Tatort Projekt – eine Spurensuche

10.04.2014

Tatort Projekt – eine Spurensuche„Man kann ein Projekt sezieren wie eine Leiche “ – so begann Jochen Wörner, Dornier Consulting, seinen GPM-Vortrag[1] am vergangenen Donnerstag bei doubleSlash. Die CSI-Forensiker[2] ermitteln jetzt auch im Projekt? So klang es im Vortrag tatsächlich. Ziel dieser Sezierarbeit ist die Schuldzuweisung bei riesigen „Titanic“ Projekten, d.h. Projekten, die bereits gescheitert und vor einem Schiedsgericht gelandet sind. Und wenn dann noch Anwälte von Auftragnehmer und Auftraggeber im Spiel sind, wird es hässlich, hat Wörner in seiner Praxis als Projekt-Forensiker bereits erfahren. Mit etwas Sensibilität im Vorfeld kann man sich aber durchaus für den Ernstfall wappnen.

Es ist nicht sehr spannend, die Dokumentenlage immer sauber zu halten und alle Zusatzvereinbarungen mit dem Auftraggeber schriftlich zu fixieren. Auch scheint es selbstverständlich, fehlende Zulieferungen rechtzeitig schriftlich einzufordern. Das ist das Grundhandwerkszeug jedes Projektmanagers. Genau wie das Risikomanagement und ein realistisches, zeitnahes Reporting. In größeren Projekten werden über die Projektlaufzeit aber oft genug viele Basisfehler gemacht, so Wörner. Das Problem: Der Nachweis für eine Einhaltung der Sorgfaltspflicht wird im Nachhinein schwierig.

Ein Aspekt ist für die Anwälte beider Parteien von besonderem Interesse, wenn sie die Verträge und Projektdokumentation Satz für Satz auseinander nehmen: „Die anfängliche Unmöglichkeit.“ Es ist ein gefundenes Fressen für die Partei des Auftragnehmers, wenn sie Hinweise für eine vorsätzliche Falschplanung des Projektes findet. Unmögliche Termine, ungeeignete Vorgehensweisen, zu geringer Reifegrad der Technologien können Indizien sein. Besonders bei innovativen Projektansätzen ist die Gefahr einer offenen Flanke vor einem Schiedsgericht groß.

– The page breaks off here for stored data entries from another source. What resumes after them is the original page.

Lemma C5_timeout_keeps_session_witness :
  exists self' c',
    execute_command "compile" 300 (Scenario.session [Quiet "[info] compiling"])
    = (Ok ("Command timed out after " ++ Str.of_Z 300 ++ " seconds", 1%Z), self')
    /\ Str.isin (Str.of_Z 300)
                ("Command timed out after " ++ Str.of_Z 300 ++ " seconds") = true
    /\ process self' = Some c'
    /\ pid c' = 0
    /\ isalive c' = true
    /\ not_running self' = false
    /\ trace c' = [Expect startup_patterns 120; Sendline "compile";
                   Expect [Re standard_prompt] 300]
    /\ forall command2 timeout2,
         exists result self2 c2,
           execute_command command2 timeout2 self' = (Ok result, self2)
           /\ process self2 = Some c2
           /\ pid c2 = 0
           /\ trace c2 = (trace c' ++ [Sendline command2;
                                       Expect [Re standard_prompt] timeout2])%list.
Proof.
  exact (C5_timeout_keeps_session
           (Scenario.session [Quiet "[info] compiling"])
           (Scenario.child [Quiet "[info] compiling"])
           "compile" 300 "[info] compiling" []
           eq_refl eq_refl eq_refl).
Defined.

End Claims_execute.

(* ===================================================================== *)
(** ** Post-processing of the output of a command *)
(* ===================================================================== *)

Section Claims_output.

Import Pexpect SBTProcess.

(** The status as a function of the cleaned output. *)
Lemma exit_code_of_marker (output : string) :
  (exit_code_of output = 1%Z <-> Spec.mentions "[error]" output)
  /\ (exit_code_of output = 0%Z <-> ~ Spec.mentions "[error]" output).
Proof.
  unfold exit_code_of. rewrite mentions_marker_iff.
  destruct (Str.isin "[error]" (Str.lower output)); split; split;
    intros H; try reflexivity; try discriminate; try (now elim H).
Qed.
(** the expirations the provider answered, with its calls and puts *)
Fixpoint answered (chain : string -> result (DataFrame * DataFrame))
  (expirations : list string) : list (string * DataFrame * DataFrame) :=
  match expirations with
  | [] => []
  | e :: rest =>
      match chain e with
      | Ok (calls, puts) => (e, calls, puts) :: answered chain rest
      | Raise _ => answered chain rest
      end
  end.

(** every answer has calls and puts of the schema [sch] *)
Definition uniform (sch : list (string * dtype))
  (answers : list (string * DataFrame * DataFrame)) : Prop :=
  Forall (fun a => schema (snd (fst a)) = sch /\ schema (snd a) = sch) answers.

(** the contracts of the answers *)
Definition contracts (answers : list (string * DataFrame * DataFrame)) : nat :=
  fold_right (fun a n => (nrows (snd (fst a)) + nrows (snd a) + n)%nat) 0%nat answers.

(** what the loop prints for the expirations, given what [time.sleep] does *)
Fixpoint reports (chain : string -> result (DataFrame * DataFrame))
  (slept : result unit) (expirations : list string) : list message :=
  match expirations with
  | [] => []
  | e :: rest =>
      match chain e with
      | Ok (calls, puts) =>
          FetchedContracts (nrows calls + nrows puts) e
          :: match slept with
             | Ok _ => reports chain slept rest
             | Raise ex => FailedOn e ex :: reports chain slept rest
             end
      | Raise ex => FailedOn e ex :: reports chain slept rest
      end
  end.

(** the labels and dtypes of a list of columns *)
Definition cols_schema (cols : list (string * Series)) : list (string * dtype) :=
  map (fun ks => (fst ks, dtype_of (snd ks))) cols.

(** the cells of a column that may be missing *)
Definition cells_of (o : option Series) : list value :=
  match o with
  | Some s => cells s
  | None => []
  end.

(** the kinds of the rows of the answers: calls before puts *)
Definition kind_rows (answers : list (string * DataFrame * DataFrame)) : list string :=
  flat_map (fun a => repeat "call"%string (nrows (snd (fst a)))
                     ++ repeat "put"%string (nrows (snd a))) answers.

Die Frage, wie sich ein Projekt mit agilem Vorgehen wie Scrum vor dem Schiedsgericht schlagen würde, konnte Jochen Wörner nicht beantworten. Öffentliche Auftraggeber für Projekte der Dimension eines „Toll Collect“ kennen agiles Vorgehen meist gar nicht.

Dabei haben agile Methoden aus unserer Erfahrung bei doubleSlash ein paar entscheidende Vorteile:

  • Zeit und Budget werden fixiert. Die Funktionalität wird priorisiert und daran angepasst. Eine Lieferung im Kostenrahmen zur richtigen Zeit ist damit sichergestellt. Durch die Priorisierung sind die wichtigsten Funktionen auf jeden Fall entwickelt.
  • In kurzen Zyklen von zwei bis vier Wochen wird der Auftraggeber in die Entwicklung über den ganzen Projektverlauf eingebunden. Missverständnisse oder Fehlentwicklungen werden so sehr früh transparent und können kostengünstig korrigiert werden.
  • Mit jedem Kunden-Review ist eine Teilabnahme verbunden. Damit steht am Ende nicht das ganze Produkt in Frage, sondern maximal ein Teil davon.

Ganz ohne klassisches Projektmanagement funktioniert es bei großen Projekten allerdings nicht. Gerade das Management der Risiken und der Stakeholder gehört zu den wichtigsten Disziplinen in jedem Projekt. Deswegen setzen wir bei vielen unserer Projekte „Hybrid-Methoden“ ein. Damit vereinen wir die Vorteile einer schnellen innovativen Entwicklung mit einer stabilen Projektmanagement-Basis.

Es lohnt sich also schon bei der Vertragsgestaltung und Methodenauswahl, sich die möglichen Fragen der Forensiker zu stellen, weiß Wörner. Eine Garantie für einen reibungslosen Projektabschluss ist das nicht. Der forensische Blick auf das Projekt ist mehr ein „Sicherheitsgurt“, den das Projekt hoffentlich nie braucht.


 [1] GPM – deutsche Gesellschaft für Projektmanagement e.V.